▶ _Your assignment_
Your answer is one number: the count of lines below that hold the word "assert".

▶ _Data to use_
▼

Lemma serve_loop_inv fuel : ∀ b k freed pn now budget granted park b' park',
  inv k park b →
  serve_loop account_try fuel b k freed pn now budget granted park = Some (b', park') →
  inv k park' b' ∧ served b b'
  ∧ wakeups b <= wakeups b' <= wakeups b + Z.max 0 budget.
Proof.
  induction fuel as [|f IH]; intros b k freed pn now budget granted park b' park' Hinv; [done|].
  cbn [serve_loop]. destruct ((granted <? freed) && (0 <? budget)) eqn:Hgo;
    [|by intros; simplify_eq; split_and!; [| |lia|lia]].
  apply andb_true_iff in Hgo as [_ Hb%Z.ltb_lt].
  destruct (qhead _) as [w|] eqn:Hh; [|by intros; simplify_eq; split_and!; [| |lia|lia]].
  destruct (head_waiting _ _ _ _ Hinv Hh) as (x & Ex & Hx & Hat & Hp). rewrite Ex. case_decide as Hpn.
  { destruct (bool_decide (k ∉ at_ x) || (maxProbePerRelease <=? Z.of_nat (length park))).
    { intros [= <- <-]. split_and!; [done|done|lia|lia]. }
    intros E. destruct (IH _ _ _ _ _ _ _ _ _ _
      (inv_park k park b w (at_ x) (wstate x) Hinv ltac:(unfold aview; by rewrite Ex) Hat Hp) E) as (? & S & ?).
    change (wakeups (unqueue_one b w k)) with (wakeups b) in *.
    split_and!; [done|etrans; [|exact S]|lia|lia].
    by apply served_same. }
  destruct (tryLocked _ _ _ _ _) as [[[b1 res] blk] perm] eqn:Htry.
  destruct (probe_inv _ _ _ _ _ _ _ _ _ _ _ _ Hinv Ex Hx Hp Htry) as (C1 & K1 & P1 & Ha & Hq & Hv & Hrs & Hg).
  set (b4 := unqueueLocked b1 w) in *.
  assert (served b b4) as S4 by (destruct C1; split; try done; by left).
  assert (req_of b4 w = Some (wreq x)) as Hreq by (unfold req_of; by rewrite Hrs).
  assert (w ∈ waiters b4) as Hw4.
  { apply (ai_waiters _ _ Ha). destruct (wview_of_state _ _ _ Hrs) as (? & ? & ?). eauto. }
  assert (wakeups b4 = wakeups b + 1) as Hwk by apply (sc_wakeups _ _ C1).
  (* both ways a waiter leaves *)
  assert (∀ g s b5 fin b6 granted', s ≠ stateWaiting → finishLocked b4 w g s = (b5, fin) →
    (b6 = b5 ∨ ∃ n, b6 = set_grants b5 n) →
    serve_loop account_try f b6 k freed pn now (budget - 1) granted' park = Some (b', park') →
    inv k park' b' ∧ served b b' ∧ wakeups b <= wakeups b' <= wakeups b + Z.max 0 budget) as Hleave.
  { intros g s b5 fin b6 granted' Hs Hfin Hb6 E.
    destruct (serve_leave_inv _ _ _ _ _ _ _ _ _ _ _ Ha Hq Hv Hrs Hw4 Hs Hfin Hb6) as (Hi6 & S6 & W6).
    destruct (IH _ _ _ _ _ _ _ _ _ _ Hi6 E) as (? & S & ?).
    split_and!; [done| |lia|lia]. etrans; [exact S4|]. by etrans. }
  destruct res as [r|].
  { destruct (finishLocked b4 w _ _) as [b5 fin] eqn:Hfin. apply (Hleave (grant_res r) stateGranted b5 fin); [done|done|by eauto]. }
  destruct (Hg eq_refl) as [Hgb Hne]. destruct perm.
  { destruct (finishLocked b4 w _ _) as [b5 fin] eqn:Hfin. apply (Hleave (grant_err ErrUnsatisfiable) stateFailed b5 fin); [done|done|by eauto]. }
  destruct (extendClaimsLocked _ _ _) as [b5 con] eqn:Hext.
  destruct (requeue_inv _ _ _ _ _ _ _ _ Ha Hq Hv Hrs Hp Hgb (Hne eq_refl) Hext) as (Hi6 & C6 & K6 & Hv6 & P6).
  assert (served b4 (enqueueLocked b5 w blk)) as S6.
  { apply served_cfg; [done|done|]. intros [Hn|Hn]; left; apply P6; [by left|right; by eapply Hn]. }
  set (b6 := enqueueLocked b5 w blk) in *. pose proof (sc_wakeups _ _ C6) as W6. rewrite (at_of_aview _ _ _ _ Hv6).
  destruct (bool_decide (k ∈ blk) && (Z.of_nat (length park) <? maxProbePerRelease)) eqn:Hpk; intros E.
  - apply andb_true_iff in Hpk as [Hk%bool_decide_eq_true _].
    destruct (IH _ _ _ _ _ _ _ _ _ _ (inv_park _ _ _ _ _ _ Hi6 Hv6 Hk Hp) E) as (? & S & ?).
    change (wakeups (unqueue_one b6 w k)) with (wakeups b6) in *.
    split_and!; [done| |lia|lia]. etrans; [exact S4|]. etrans; [exact S6|]. etrans; [|exact S].
    by apply served_same.
  - destruct (IH _ _ _ _ _ _ _ _ _ _ Hi6 E) as (? & S & ?).
    split_and!; [done| |lia|lia]. etrans; [exact S4|]. etrans; [exact S6|exact S].
Qed.
End Steps.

▲

▶ _Task output_
6